= Morris B. Chapman =

American lawyer

Morris B. Chapman (1919-February 18, 2007) was an American lawyer from Madison County, Illinois and a prominent plaintiffs' trial lawyer.

==Biography==
Chapman graduated from Saint Louis University School of Law in 1942. Chapman "was instrumental in developing trial rules that require parties to disclose their evidence to each other" before trial and "served as a mentor to many ... prominent lawyers and judges" in the Metro East region of Illinois. He served as a president of the Madison County Bar Association and the Illinois Trial Lawyers Association, was an Illinois state committeeman for the Association of Trial Lawyers of America (ATLA), and was a member of the Inner Circle of Advocates.

Chapman argued before the U.S. Supreme Court in 1954, and was at the time the youngest attorney ever to do so.
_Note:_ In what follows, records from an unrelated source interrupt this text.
(** ** The Duo OAuth + SSE server *)

Module DuoSse.
Section Server.
Variable DUO_API_HOSTNAME : option string.
Variable DUO_CLIENT_ID : option string.
Variable DUO_CLIENT_SECRET : option string.
Variable DUO_TOKEN_INTROSPECTION_ENDPOINT : option string.
(** [process.env.DUO_REDIRECT_URI || `https://${...}/auth/callback`] *)
Variable DUO_REDIRECT_URI : string.
(** [process.env.SLACK_BOT_TOKEN], read on every call of [postToSlack]. *)
Variable SLACK_BOT_TOKEN : option string.
Variable JSON_parse : string -> option JSON.
(** [Number(s)] on a string, left to the engine. *)
Variable StringToNumber : string -> JsNumber.

(** [!v] on an environment variable. *)
Definition missing (v : option string) : bool :=
  match v with
  | None => true
  | Some s => String.eqb s ""
  end.

(** A query parameter that passes [if (!v)]: a string that is not empty.
    Repeated and bracketed parameters, which Express turns into arrays and
    objects, are not modelled. *)
Definition present (v : option string) : option string :=
  match v with
  | Some s => if String.eqb s "" then None else Some s
  | None => None
  end.

(** [sendSSE(res, eventType, data)] *)
Definition sendSSE (res : Z) (eventType : string) (data : JSON) : Prog unit :=
  emit (SseWrite res eventType data).
(** *** Hash collisions *)

(** Two different preimages of one hash, one from each list. *)
Definition hash_collision {A} (hash : A -> jsstr) (xs ys : list A) : Prop :=
  exists a b, a ∈ xs /\ b ∈ ys /\ a <> b /\ hash a = hash b.

Lemma eq_or_collide {A} `{EqDecision A} (hash : A -> jsstr) a b xs ys :
  hash a = hash b -> a ∈ xs -> b ∈ ys -> a = b \/ hash_collision hash xs ys.
Proof. intros. destruct (decide (a = b)); [by left|]. right. by exists a, b. Qed.

Lemma collision_weaken {A} (hash : A -> jsstr) xs ys xs' ys' :
  hash_collision hash xs ys -> xs ⊆ xs' -> ys ⊆ ys' -> hash_collision hash xs' ys'.
Proof. intros (a & b & ? & ? & ? & ?) Hx Hy. exists a, b. auto. Qed.

#[export] Hint Resolve to_uint32_range to_int32_range sort_strings_perm
  sort_strings_sorted : js_db.
Lemma parses_members kv o acc :
  Forall (fun kv => parses (snd kv)) (kv :: o) ->
  forallb (fun kv => plain_with ok (snd kv)) (kv :: o) = true ->
  NoDup (map fst (acc ++ kv :: o)) -> Forall (fun kv => index_key (fst kv) = None) (kv :: o) ->
  forall fuel rest, (length (join (js ",") (map member (kv :: o))) < fuel)%nat ->
  parse_members reader fuel (join (js ",") (map member (kv :: o)) ++ 125%N :: rest) acc
    = Some (acc ++ kv :: o, rest).
Proof.
  revert kv acc. induction o as [|kw o IH]; intros [k v] acc Hp Hok Hd Hi [|f] rest Hf; try lia.
  all: apply Forall_cons in Hp as [Hv Hl]; cbn [forallb snd] in *;
    apply andb_true_iff in Hok as [Hov Hol]; apply Forall_cons in Hi as [Hk Hi]; cbn [fst] in Hk.
  all: assert (Hnew : define_property k v acc = acc ++ [(k, v)]) by
    (apply define_new; [|done]; rewrite map_app in Hd; apply NoDup_app in Hd as (_ & Hx & _);
     intros Hin; apply (Hx k Hin); by left).
  all: destruct (stringify_head ok v Hov) as (c & t & Eh & Hh).
  - cbn [map join member fst snd] in *. unfold member, quote in Hf |- *. cbn [fst snd] in *.
    rewrite !length_app in Hf. cbn [length app] in Hf. rewrite ?length_app in Hf. cbn [length] in Hf.
    cbn [app parse_members]. change (skip_space (34%N :: ?r)) with (34%N :: r).
    cbn [starts_with]. change (34 =? 34)%N with true. cbv beta iota.
    rewrite <- !app_assoc. cbn [app]. rewrite quote_body_unquote.
    change (skip_space (js ":" ++ ?r)) with (58%N :: r). cbn [starts_with].
    change (58 =? 58)%N with true. cbv beta iota. rewrite Hv by (done || lia).
    change (skip_space (125%N :: ?r)) with (125%N :: r). cbv beta iota.
    change (125 =? 125)%N with true. cbv beta iota. by rewrite Hnew.
  - cbn [map join] in *. fold (map member (kw :: o)) in *.
    change (member kw :: map member o) with (map member (kw :: o)) in *.
    unfold member at 1 in Hf. unfold member at 1. unfold quote in Hf |- *. cbn [fst snd] in *.
    rewrite !length_app in Hf. cbn [length app] in Hf. rewrite ?length_app in Hf. cbn [length] in Hf.
    cbn [app parse_members]. change (skip_space (34%N :: ?r)) with (34%N :: r).
    cbn [starts_with]. change (34 =? 34)%N with true. cbv beta iota.
    rewrite <- !app_assoc. cbn [app]. rewrite quote_body_unquote.
    change (skip_space (js ":" ++ ?r)) with (58%N :: r). cbn [starts_with].
    change (58 =? 58)%N with true. cbv beta iota. rewrite Hv by (done || lia).
    change (skip_space (js "," ++ ?r)) with (44%N :: r). cbv beta iota.
    change (44 =? 125)%N with false. change (44 =? 44)%N with true. cbv beta iota.
    rewrite Hnew, IH; [by rewrite <- app_assoc|done|done| |done|lia].
    by rewrite <- app_assoc.
Qed.

Lemma keys_ok_spec (o : list (jsstr * jsval)) :
  keys_ok (map fst o) = true ->
  NoDup (map fst o) /\ Forall (fun kv => index_key (fst kv) = None) o.
Proof.
  unfold keys_ok. rewrite andb_true_iff, negb_true_iff, has_duplicates_false, forallb_forall.
  intros [Hd Hk]. split; [done|]. apply Forall_forall. intros kv Hkv.
  apply (bool_decide_unpack _), Is_true_true, (Hk (fst kv)). by apply in_map, list_elem_of_In.
Qed.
Chapman participated in the civil rights movement in the 1960s and 1970s; he did volunteer work with the American Civil Liberties Union in Mississippi, marched with Martin Luther King Jr. in Chicago in 1966, and was a lifetime member of the NAACP. Chapman practiced law for over 63 years, and tried his last case, a medical malpractice matter, just months before he died.

During his life, Chapman did volunteer work for the poor and was an amateur pilot. He also enjoyed collecting watches, flying airplanes, and raising horses.

Chapman died at his home at age 87 on February 18, 2007, of prostate cancer. He lived in Granite City, Illinois. Chapman was the father of Justice Melissa Chapman of the Illinois 5th District Appellate Court.